Over 55,000 Snapchat users were hacked as part of a complex phishing scam, first flagged by a British government official in July last year. KLKViral, a website believed to originate from a previous attack in the Dominican Republic, listed Snapchat accounts, usernames and passwords. It duped users by mimicking the Snapchat login page, for which Snap, the platform’s parent company, has apologized.
The number of users hacked represents just a fraction of Snapchat’s 187 million users. But it comes at a delicate time for Snap, whose video-recording Spectacles have flopped, and whose recent Snapchat redesign was blasted.
The KLKViral hack, run via the website klkviral.org, was first brought to Snap’s attention by a UK government official in the country of Dorset, who noted that thousands of Snapchat users’ credentials appeared on a public list at the bogus site. Snap reset the passwords of affected users, and worked with Google and hosting site GoDaddy to have klkviral.org removed from the Web.
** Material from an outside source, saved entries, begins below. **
(** * absystool: a shallow embedding of [absystool.py]

    The client of the AbsysNET library catalogue is one Python class,
    [AbsysClient], and a command dispatcher.  The embedding follows the
    source function by function:

    - Python [str] values are Rocq strings holding the UTF-8 bytes of the
      text; [str.split], [str.strip], [str.replace], [in] and [int(s, 10)]
      are written out below (section "Python built-ins");
    - exceptions are an error monad; no function of the source catches one,
      so a raised exception ends the run;
    - the object fields [self._creds] and [self.base], the file system and
      everything the process prints or requests are explicit state;
    - [os.makedirs] is written out as the standard library has it, with
      [posixpath.split] and [os.mkdir]: it makes every missing directory on
      the way and fails on a regular file in its way;
    - the collaborators the program calls but does not contain are kept at
      their interface: [requests] is a function from requests to responses,
      [lxml.html.fromstring] is the document a response carries, [json] is
      the value a file denotes, [prettytable] is the rows handed to it. *)

From stdpp Require Import gmap strings list fin_maps.
From Stdlib Require Import ZArith Ascii String.

#[local] Set Warnings "-register-all".
#[local] Open Scope string_scope.
#[local] Open Scope Z_scope.

(** ** Exceptions *)

(** The exception classes the program can raise.  The source defines no
    exception class of its own and has no [try] statement. *)
Inductive exn : Type :=
| IndexError
| KeyError (key : string)
| TypeError
| AttributeError
| ValueError
| OverflowError
| JSONDecodeError
| EOFError
| RequestException
| ParserError
| FileNotFoundError
| FileExistsError
| IsADirectoryError
| NotADirectoryError.

(** Pure partial operations return [inl e] for [raise e]. *)
Definition result (A : Type) : Type := (exn + A)%type.

#[global] Instance result_ret : MRet result := fun A a => inr a.
#[global] Instance result_bind : MBind result := fun A B k r =>
  match r with
  | inl e => inl e
  | inr a => k a
  end.

(** [l[i]] for a non-negative constant index. *)
Definition getitem {A : Type} (l : list A) (i : nat) : result A :=
  match l !! i with
  | Some x => inr x
  | None => inl IndexError
  end.

(** ** Python built-ins on [str] *)

Module Str.

(** [sub in s] *)
Fixpoint contains (sub s : string) : bool :=
  String.prefix sub s ||
  match s with
  | EmptyString => false
  | String _ s' => contains sub s'
  end.

(** [s.split(sep)] for a non-empty [sep]: the pieces between the leftmost
    non-overlapping occurrences of [sep].  [skip] counts the bytes of an
    occurrence still to be passed over, [cur] is the piece being read. *)
Fixpoint split_from (sep : string) (skip : nat) (cur s : string) : list string :=
  match s with
  | EmptyString => [cur]
  | String a s' =>
      match skip with
      | S k => split_from sep k cur s'
      | O =>
          if String.prefix sep s
          then cur :: split_from sep (String.length sep - 1) "" s'
          else split_from sep 0 (cur ++ String a "") s'
      end
  end.

Definition split (sep s : string) : list string := split_from sep 0 "" s.

(** [sep.join(l)] *)
Definition join (sep : string) (l : list string) : string := String.concat sep l.

(** [s.replace(old, new)] for a non-empty [old]. *)
Definition replace (old new s : string) : string := join new (split old s).

(** UTF-8 encoding of a code point below U+10000. *)
Definition utf8 (cp : N) : string :=
  let b (n : N) := ascii_of_N n in
  if (cp <? 128)%N then String (b cp) ""
  else if (cp <? 2048)%N then
    String (b (192 + cp / 64)%N) (String (b (128 + cp mod 64)%N) "")
  else
    String (b (224 + cp / 4096)%N)
      (String (b (128 + (cp / 64) mod 64)%N)
         (String (b (128 + cp mod 64)%N) "")).

(** The code points for which [str.isspace] holds. *)
Definition whitespace_code_points : list N :=
  [9; 10; 11; 12; 13; 28; 29; 30; 31; 32; 133; 160; 5760;
   8192; 8193; 8194; 8195; 8196; 8197; 8198; 8199; 8200; 8201; 8202;
   8232; 8233; 8239; 8287; 12288]%N.

Definition whitespace : list string := map utf8 whitespace_code_points.

(** [Some rest] when [s = p ++ rest]. *)
Fixpoint drop_prefix (p s : string) : option string :=
  match p, s with
  | EmptyString, _ => Some s
  | String a p', String b s' => if Ascii.eqb a b then drop_prefix p' s' else None
  | String _ _, EmptyString => None
  end.

Fixpoint drop_any (tokens : list string) (s : string) : option string :=
  match tokens with
  | [] => None
  | t :: tokens' =>
      match drop_prefix t s with
      | Some rest => Some rest
      | None => drop_any tokens' s
      end
  end.

Fixpoint drop_all (tokens : list string) (fuel : nat) (s : string) : string :=
  match fuel with
  | O => s
  | S fuel' =>
      match drop_any tokens s with
      | Some rest => drop_all tokens fuel' rest
      | None => s
      end
  end.

Definition rev (s : string) : string :=
  string_of_list_ascii (List.rev (list_ascii_of_string s)).

Definition lstrip (s : string) : string := drop_all whitespace (String.length s) s.

Definition rstrip (s : string) : string :=
  rev (drop_all (map rev whitespace) (String.length s) (rev s)).

(** [s.strip()] *)
Definition strip (s : string) : string := rstrip (lstrip s).

(** The code points of a string, [None] when the bytes are not UTF-8.
    [need] counts the continuation bytes still expected for the code point
    [cp] being read. *)
Fixpoint code_points_from (need : nat) (cp : N) (s : string) : option (list N) :=
  match s with
  | EmptyString => match need with O => Some [] | S _ => None end
  | String a s' =>
      let b := N_of_ascii a in
      match need with
      | O =>
          if (b <? 128)%N then cons b <$> code_points_from 0 0 s'
          else if (b <? 192)%N then None
          else if (b <? 224)%N then code_points_from 1 (b - 192) s'
          else if (b <? 240)%N then code_points_from 2 (b - 224) s'
          else if (b <? 248)%N then code_points_from 3 (b - 240) s'
          else None
      | S k =>
          if (128 <=? b)%N && (b <? 192)%N then
            let cp' := (cp * 64 + (b - 128))%N in
            match k with
            | O => cons cp' <$> code_points_from 0 0 s'
            | S _ => code_points_from k cp' s'
            end
          else None
      end
  end.

Definition code_points (s : string) : option (list N) := code_points_from 0 0 s.

(** The code points of the digit zero of every script: the ten digits of a
    script follow each other (Unicode 14, general category Nd). *)
Definition digit_zeros : list N :=
  [48; 1632; 1776; 1984; 2406; 2534; 2662; 2790; 2918; 3046; 3174; 3302; 3430;
   3558; 3664; 3792; 3872; 4160; 4240; 6112; 6160; 6470; 6608; 6784; 6800; 6992;
   7088; 7232; 7248; 42528; 43216; 43264; 43472; 43504; 43600; 44016; 65296;
   66720; 68912; 69734; 69872; 69942; 70096; 70384; 70736; 70864; 71248; 71360;
   71472; 71904; 72016; 72784; 73040; 73120; 92768; 92864; 93008; 120782;
   120792; 120802; 120812; 120822; 123200; 123632; 125264; 130032]%N.

(** The value of a decimal digit of any script. *)
Definition digit_value (cp : N) : option Z :=
  match List.find (fun z => (z <=? cp)%N && (cp <? z + 10)%N) digit_zeros with
  | Some z => Some (Z.of_N (cp - z))
  | None => None
  end.

(** The digits of an integer literal: decimal digits, single underscores
    allowed between two digits.  Returns the value and the digit count. *)
Fixpoint digits (acc count : Z) (after_digit : bool) (cps : list N) : option (Z * Z) :=
  match cps with
  | [] => if after_digit then Some (acc, count) else None
  | cp :: cps' =>
      if (cp =? 95)%N
      then if after_digit then digits acc count false cps' else None
      else match digit_value cp with
           | Some d => digits (10 * acc + d) (count + 1) true cps'
           | None => None
           end
  end.

(** [sys.get_int_max_str_digits()] *)
Definition max_str_digits : Z := 4300.

(** The white space [int] skips around a literal: the code points of
    [str.isspace] other than the separators U+001C to U+001F. *)
Definition int_space (cp : N) : bool :=
  bool_decide (cp ∈ whitespace_code_points) && negb ((28 <=? cp)%N && (cp <=? 31)%N).

Fixpoint drop_space (cps : list N) : list N :=
  match cps with
  | cp :: cps' => if int_space cp then drop_space cps' else cps
  | [] => []
  end.

(** [int(s, 10)]: surrounding white space, an optional sign, digits. *)
Definition int10 (s : string) : result Z :=
  match code_points s with
  | None => inl ValueError
  | Some cps =>
      let t := List.rev (drop_space (List.rev (drop_space cps))) in
      let '(negative, body) :=
        match t with
        | 45%N :: r => (true, r)
        | 43%N :: r => (false, r)
        | _ => (false, t)
        end in
      match digits 0 0 false body with
      | Some (v, count) =>
          if max_str_digits <? count then inl ValueError
          else inr (if negative then - v else v)
      | None => inl ValueError
      end
  end.

End Str.

(** [os.path.join(a, b)] on POSIX. *)
Definition os_path_join (a b : string) : string :=
  if String.prefix "/" b then b
  else if String.eqb a "" || String.prefix "/" (Str.rev a) then a ++ b
  else a ++ "/" ++ b.

(** ** [datetime.date] *)

Record date : Type := Date { year : Z; month : Z; day : Z }.

Definition is_leap (y : Z) : bool :=
  (y mod 4 =? 0) && (negb (y mod 100 =? 0) || (y mod 400 =? 0)).

Definition days_in_month (y m : Z) : Z :=
  if m =? 2 then (if is_leap y then 29 else 28)
  else if (m =? 4) || (m =? 6) || (m =? 9) || (m =? 11) then 30
  else 31.

(** Days in the year [y] before the first day of month [m]. *)
Definition days_before_month (y m : Z) : Z :=
  fold_right Z.add 0 (map (days_in_month y) (map Z.of_nat (seq 1 (Z.to_nat m - 1)))).

(** Days before January 1st of year [y]. *)
Definition days_before_year (y : Z) : Z :=
  let y' := y - 1 in y' * 365 + y' / 4 - y' / 100 + y' / 400.

Definition toordinal (d : date) : Z :=
  days_before_year (year d) + days_before_month (year d) (month d) + day d.

Definition fits_c_int (z : Z) : bool := (- 2147483648 <=? z) && (z <=? 2147483647).

(** [date(y, m, d)]: the constructor converts its arguments to C ints, then
    checks the ranges. *)
Definition mk_date (y m d : Z) : result date :=
  if negb (fits_c_int y && fits_c_int m && fits_c_int d) then inl OverflowError
  else if (1 <=? y) && (y <=? 9999) && (1 <=? m) && (m <=? 12)
          && (1 <=? d) && (d <=? days_in_month y m)
  then inr (Date y m d)
  else inl ValueError.

(** [(a - b).days] *)
Definition days_between (a b : date) : Z := toordinal a - toordinal b.

(** ** HTML documents and the three XPath queries *)

(** An [lxml] element: tag, attributes, the text before its first child
    ([None] when there is none) and its child elements. *)
Inductive element : Type :=
| Element (tag : string) (attrib : list (string * string))
          (text : option string) (children : list element).

Definition tag (e : element) : string := let 'Element t _ _ _ := e in t.
Definition attrib (e : element) : list (string * string) := let 'Element _ a _ _ := e in a.
Definition text (e : element) : option string := let 'Element _ _ t _ := e in t.
Definition getchildren (e : element) : list element := let 'Element _ _ _ c := e in c.

(** [e.get(name)] *)
Fixpoint get_attr (name : string) (attrs : list (string * string)) : option string :=
  match attrs with
  | [] => None
  | (k, v) :: attrs' => if String.eqb k name then Some v else get_attr name attrs'
  end.

Definition has_attr (name value : string) (e : element) : bool :=
  match get_attr name (attrib e) with
  | Some v => String.eqb v value
  | None => false
  end.

(** The elements of a document in document order. *)
Fixpoint iter (e : element) : list element :=
  match e with
  | Element _ _ _ cs => e :: flat_map iter cs
  end.

(** [tree.xpath('//t[@k="v"]/@a')]: attribute [a] of every element [t]
    whose attribute [k] is [v], in document order. *)
Definition xpath_attr (t k v a : string) (tree : element) : list string :=
  omap (fun e => get_attr a (attrib e))
       (List.filter (fun e => String.eqb (tag e) t && has_attr k v e) (iter tree)).

(** [tree.xpath('//form[@id="abnformpre"]/table/tr')]: the [tr] children of
    the [table] children of the marked forms, in document order.
    [in_form] says that the parent of [e] is such a form, [in_table] that it
    is a [table] child of one. *)
Fixpoint form_rows (in_form in_table : bool) (e : element) : list element :=
  match e with
  | Element t _ _ cs =>
      (if in_table && String.eqb t "tr" then [e] else []) ++
      flat_map (form_rows (String.eqb t "form" && has_attr "id" "abnformpre" e)
                          (in_form && String.eqb t "table")) cs
  end.

Definition xpath_loans (tree : element) : list element := form_rows false false tree.

(** ** JSON values and files *)

Inductive json : Type :=
| JNull
| JBool (b : bool)
| JInt (z : Z)
| JFloat (literal : string)
| JString (s : string)
| JList (l : list json)
| JObject (d : gmap string json).

(** What a file holds, up to the [json] codec: [Json v] is the text
    [json.dump(v, f)] writes and [json.load(f)] reads back as [v]; [Raw s] is
    text that [json.load] rejects. *)
Inductive file_data : Type :=
| Raw (s : string)
| Json (v : json).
But by then over 55,000 accounts were compromised, for which a Snap spokesman apologized in a conversation with The Verge. “While we can’t prevent people from sharing their Snapchat credentials with third parties, we do have advanced defenses to detect and prevent suspicious activity,” the spokesman said.
The news comes at a difficult time for Snap. The company’s recent overhaul of Snapchat’s design was roundly slated by users, with an online petition to revert back to its previous design reaping over a million signatures. Last week CEO Evan Spiegel said the new design would not be changed. But leaked images suggest the company is taking its criticism on board.
Snap underwent an IPO last March that was widely seen as a flop. Despite fourth-quarter financials, released at the beginning of this month, that indicate Snap’s share price is about its IPO valuation for the first time since June, the firm still reported a loss of $350m, on $286m in revenues.
Only 0.08% of users bought Snap’s ill-fated Spectacles, hundreds of thousands of which languish in warehouses. Barely half of Spectacles users continued with the product after a month, according to Business Insider. Yesterday Recode reported that Spiegel, worth an alleged $4.5bn, sold his first batch of Snap stocks, worth more than $50m.